I am getting this exception:
software.amazon.awssdk.services.cloudwatch.model.InvalidParameterValueException: The parameter MetricData.member.4.Unit must be a value in the set [ Seconds, Microseconds, Milliseconds, Bytes, Kilobytes, Megabytes, Gigabytes, Terabytes, Bits, Kilobits, Megabits, Gigabits, Terabits, Percent, Count, Bytes/Second, Kilobytes/Second, Megabytes/Second, Gigabytes/Second, Terabytes/Second, Bits/Second, Kilobits/Second, Megabits/Second, Gigabits/Second, Terabits/Second, Count/Second, None ]
I see that jvm.threads.states.value has unit as "null"
@adanilinel1 Thanks for the report, and sorry for the inconvenience.
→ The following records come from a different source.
(** * Domain / DNS / hosting managers: a shallow embedding and its properties

    The development follows the Python sources
      app/core/shared/exceptions.py
      app/core/domain/manager.py      (DomainManager)
      app/core/domain/services.py     (DomainValidationService)
      app/core/domain/dns.py          (DNSManager)
      app/core/hosting/manager.py     (HostingManager)
      app/core/shared/repositories.py (BaseRepository, HostingAccountRepository)

    Stateful code is written in a state-and-exception monad: a Python
    exception keeps every side effect made before it was raised.  Remote
    clients (api_client) are duck-typed objects in the source; here they are
    records of handlers over an arbitrary remote state, so every theorem
    quantified over a client holds for the real HTTP client and for any stub.
    Strings are byte strings (one [ascii] per character). *)

From stdpp Require Import gmap strings list.
From Stdlib Require Import ZArith Ascii String Lia.

Open Scope string_scope.
Open Scope Z_scope.

(** ** Exceptions (app/core/shared/exceptions.py) *)

Inductive exn_class :=
| ValidationError | DomainError | HostingError | DNSError
| DatabaseError | APIError
| OtherException.   (* any other subclass of Exception: ValueError, TypeError, ... *)

Record exn := mkExn { exn_kind : exn_class; exn_msg : string }.

(** [exn_msg e] is Python's [str(e)]. *)
Definition str_exn (e : exn) : string := exn_msg e.

Definition exn_class_eqb (a b : exn_class) : bool :=
  match a, b with
  | ValidationError, ValidationError | DomainError, DomainError
  | HostingError, HostingError | DNSError, DNSError
  | DatabaseError, DatabaseError | APIError, APIError
  | OtherException, OtherException => true
  | _, _ => false
  end.

Inductive outcome (A : Type) :=
| Ok (a : A)
| Raise (e : exn).
Arguments Ok {A} a.
Arguments Raise {A} e.

Definition is_Some_b {A} (o : option A) : bool :=
  match o with Some _ => true | None => false end.

Definition is_ok {A} (o : outcome A) : bool :=
  match o with Ok _ => true | Raise _ => false end.

(** ** The state-and-exception monad *)

Definition M (W A : Type) : Type := W -> outcome A * W.

Definition ret {W A} (a : A) : M W A := fun w => (Ok a, w).
Definition raise {W A} (k : exn_class) (m : string) : M W A :=
  fun w => (Raise (mkExn k m), w).
Definition reraise {W A} (e : exn) : M W A := fun w => (Raise e, w).
Definition bind {W A B} (m : M W A) (f : A -> M W B) : M W B :=
  fun w => match m w with
           | (Ok a, w') => f a w'
           | (Raise e, w') => (Raise e, w')
           end.
(** [try: m except Exception as e: h e] *)
Definition try_except {W A} (m : M W A) (h : exn -> M W A) : M W A :=
  fun w => match m w with
           | (Ok a, w') => (Ok a, w')
           | (Raise e, w') => h e w'
           end.
Definition lift_outcome {W A} (o : outcome A) : M W A := fun w => (o, w).

Notation "'let*' x ':=' m 'in' k" := (bind m (fun x => k))
  (at level 10, x name, m at level 100, k at level 200).
Notation "m1 ';;' m2" := (bind m1 (fun _ => m2))
  (at level 100, m2 at level 200, right associativity).

(** [for x in xs: body x] *)
Fixpoint for_each {W A} (xs : list A) (body : A -> M W unit) : M W unit :=
  match xs with
  | [] => ret tt
  | x :: xs' => body x ;; for_each xs' body
  end.

(** ** Python string helpers on character lists *)

Module Py.

Definition chars (s : string) : list ascii := list_ascii_of_string s.

Definition len (s : string) : Z := Z.of_nat (String.length s).

(** Truthiness of a str: non-empty. *)
Definition truthy (s : string) : bool :=
  match s with EmptyString => false | _ => true end.

Definition ascii_eqb (a b : ascii) : bool := Ascii.eqb a b.

Definition startswith_char (c : ascii) (s : list ascii) : bool :=
  match s with a :: _ => ascii_eqb a c | [] => false end.

Fixpoint endswith_char (c : ascii) (s : list ascii) : bool :=
  match s with
  | [] => false
  | [a] => ascii_eqb a c
  | _ :: s' => endswith_char c s'
  end.

(** ['cc' in s] for a doubled character. *)
Fixpoint contains_double (c : ascii) (s : list ascii) : bool :=
  match s with
  | a :: (b :: _) as s' => (ascii_eqb a c && ascii_eqb b c) || contains_double c s'
  | _ => false
  end.

Fixpoint mem_char (c : ascii) (s : list ascii) : bool :=
  match s with
  | [] => false
  | a :: s' => ascii_eqb a c || mem_char c s'
  end.

(** [s.split(c)]: always at least one part. *)
Fixpoint split (c : ascii) (s : list ascii) : list (list ascii) :=
  match s with
  | [] => [[]]
  | a :: s' =>
      if ascii_eqb a c then [] :: split c s'
      else match split c s' with
           | p :: ps => (a :: p) :: ps
           | [] => [[a]]
           end
  end.

Definition in_range (lo hi : ascii) (a : ascii) : bool :=
  (nat_of_ascii lo <=? nat_of_ascii a)%nat && (nat_of_ascii a <=? nat_of_ascii hi)%nat.

Definition is_lower (a : ascii) : bool := in_range "a" "z" a.
Definition is_upper (a : ascii) : bool := in_range "A" "Z" a.
Definition is_digit (a : ascii) : bool := in_range "0" "9" a.
Definition is_alpha (a : ascii) : bool := is_lower a || is_upper a.
Definition is_alnum (a : ascii) : bool := is_alpha a || is_digit a.
Definition is_hex (a : ascii) : bool :=
  is_digit a || in_range "a" "f" a || in_range "A" "F" a.
Definition is_char (c : ascii) (a : ascii) : bool := ascii_eqb a c.
Definition not_char (c : ascii) (a : ascii) : bool := negb (ascii_eqb a c).

(** [s.replace(c, t)] for a single character [c]. *)
Fixpoint replace_char (c : ascii) (t : string) (s : string) : string :=
  match s with
  | EmptyString => EmptyString
  | String a s' =>
      if ascii_eqb a c then (t ++ replace_char c t s')%string
      else String a (replace_char c t s')
  end.

(** [str.lower] on ASCII letters. *)
Definition lower_char (a : ascii) : ascii :=
  if is_upper a then ascii_of_nat (nat_of_ascii a + 32) else a.
Definition lower (s : list ascii) : list ascii := map lower_char s.

End Py.

(** ** Regular expressions as used through [re.match]

    Only the constructs that occur in the sources: character classes,
    concatenation, alternation (for [?]), counted repetition [{lo,hi}],
    [*], [+], and the end anchor [$]. *)

Module Re.

Inductive re : Type :=
| Void
| Eps
| Class (p : ascii -> bool)
| Cat (r1 r2 : re)
| Alt (r1 r2 : re)
| Rep (lo : nat) (hi : option nat) (r : re).   (* r{lo,hi}; hi = None is unbounded *)

Definition Star (r : re) : re := Rep 0 None r.
Definition Plus (r : re) : re := Rep 1 None r.
Definition Opt (r : re) : re := Rep 0 (Some 1%nat) r.
Definition AtLeast (n : nat) (r : re) : re := Rep n None r.
Definition Between (lo hi : nat) (r : re) : re := Rep lo (Some hi) r.
Definition Chr (c : ascii) : re := Class (Py.is_char c).
(** Python's [$] (no MULTILINE): end of string, or just before a final newline. *)
Definition Eol : re := Opt (Chr "010").

Definition pred_hi (hi : option nat) : option nat :=
  match hi with Some n => Some (Nat.pred n) | None => None end.

Definition hi_is_zero (hi : option nat) : bool :=
  match hi with Some O => true | _ => false end.

(** The language of a pattern. *)
Inductive lang : re -> list ascii -> Prop :=
| L_eps : lang Eps []
| L_class p a : p a = true -> lang (Class p) [a]
| L_cat r1 r2 s1 s2 : lang r1 s1 -> lang r2 s2 -> lang (Cat r1 r2) (s1 ++ s2)
| L_alt_l r1 r2 s : lang r1 s -> lang (Alt r1 r2) s
| L_alt_r r1 r2 s : lang r2 s -> lang (Alt r1 r2) s
| L_rep_nil hi r : lang (Rep 0 hi r) []
| L_rep_cons lo hi r s1 s2 :
    hi_is_zero hi = false ->
    lang r s1 -> lang (Rep (Nat.pred lo) (pred_hi hi) r) s2 ->
    lang (Rep lo hi r) (s1 ++ s2).

(** Repetition bodies never match the empty string (true of every pattern
    in the sources); under this condition the derivative of a repetition
    has the simple form used below. *)
Fixpoint nullable (r : re) : bool :=
  match r with
  | Void => false
  | Eps => true
  | Class _ => false
  | Cat r1 r2 => nullable r1 && nullable r2
  | Alt r1 r2 => nullable r1 || nullable r2
  | Rep lo _ _ => Nat.eqb lo 0
  end.

Fixpoint wf (r : re) : bool :=
  match r with
  | Void | Eps | Class _ => true
  | Cat r1 r2 | Alt r1 r2 => wf r1 && wf r2
  | Rep _ _ r => wf r && negb (nullable r)
  end.

Definition cat (r1 r2 : re) : re :=
  match r1, r2 with
  | Void, _ => Void
  | _, Void => Void
  | Eps, _ => r2
  | _, _ => Cat r1 r2
  end.

Definition alt (r1 r2 : re) : re :=
  match r1, r2 with
  | Void, _ => r2
  | _, Void => r1
  | _, _ => Alt r1 r2
  end.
When I was creating https://github.com/micrometer-metrics/micrometer/pull/1523, I misread UNKNOWN_TO_SDK_VERSION as unknown to SDK version from a client. Looking at the Javadoc for MetricDatum.unit(), it seems to be unknown to SDK version from a server. I created https://github.com/micrometer-metrics/micrometer/pull/1646 to fix this.
That would probably explain this error I'm getting then:
The parameter MetricData.member.5.Unit must be a value in the set ...
(The only metrics I'm publishing at the moment are the JvmMemoryMetrics)
I wasn't getting this error with the deprecated Cloudwatch v1
@twasink would you be able to try with 1.3.1-SNAPSHOT to see if the issue is fixed in the upcoming patch?
@shakuzen tried snapshot 1.3.1-SNAPSHOT now and it seems to solve the problem.
tried snapshot 1.3.1-SNAPSHOT now and it seems to solve the problem.
Thank you for trying the snapshot and letting us know it's working for you now.
I can indeed see metrics being published to Cloudwatch correctly now.
I've noticed that the earlier version also had a memory leak - my dev server was falling over after a few hours of idle use with the broken Cloudwatch logger. I'm now running a test to see if that continues with the SNAPSHOT, and will let you know of the results. (Again, all I have is the JvmMetrics being logged)
Okay - while I do indeed have a memory leak that was introduced at the same time I moved to the cloudwatch2 library, it turns out to be a bug in my own application code (doing something badly with SQS queues). The coincidence in timing is that I moved to cloudwatch2 because I'm moving to the AWS SDK for Java v2.
So it all looks good to me.
So it all looks good to me.
Thanks for confirming and reporting back.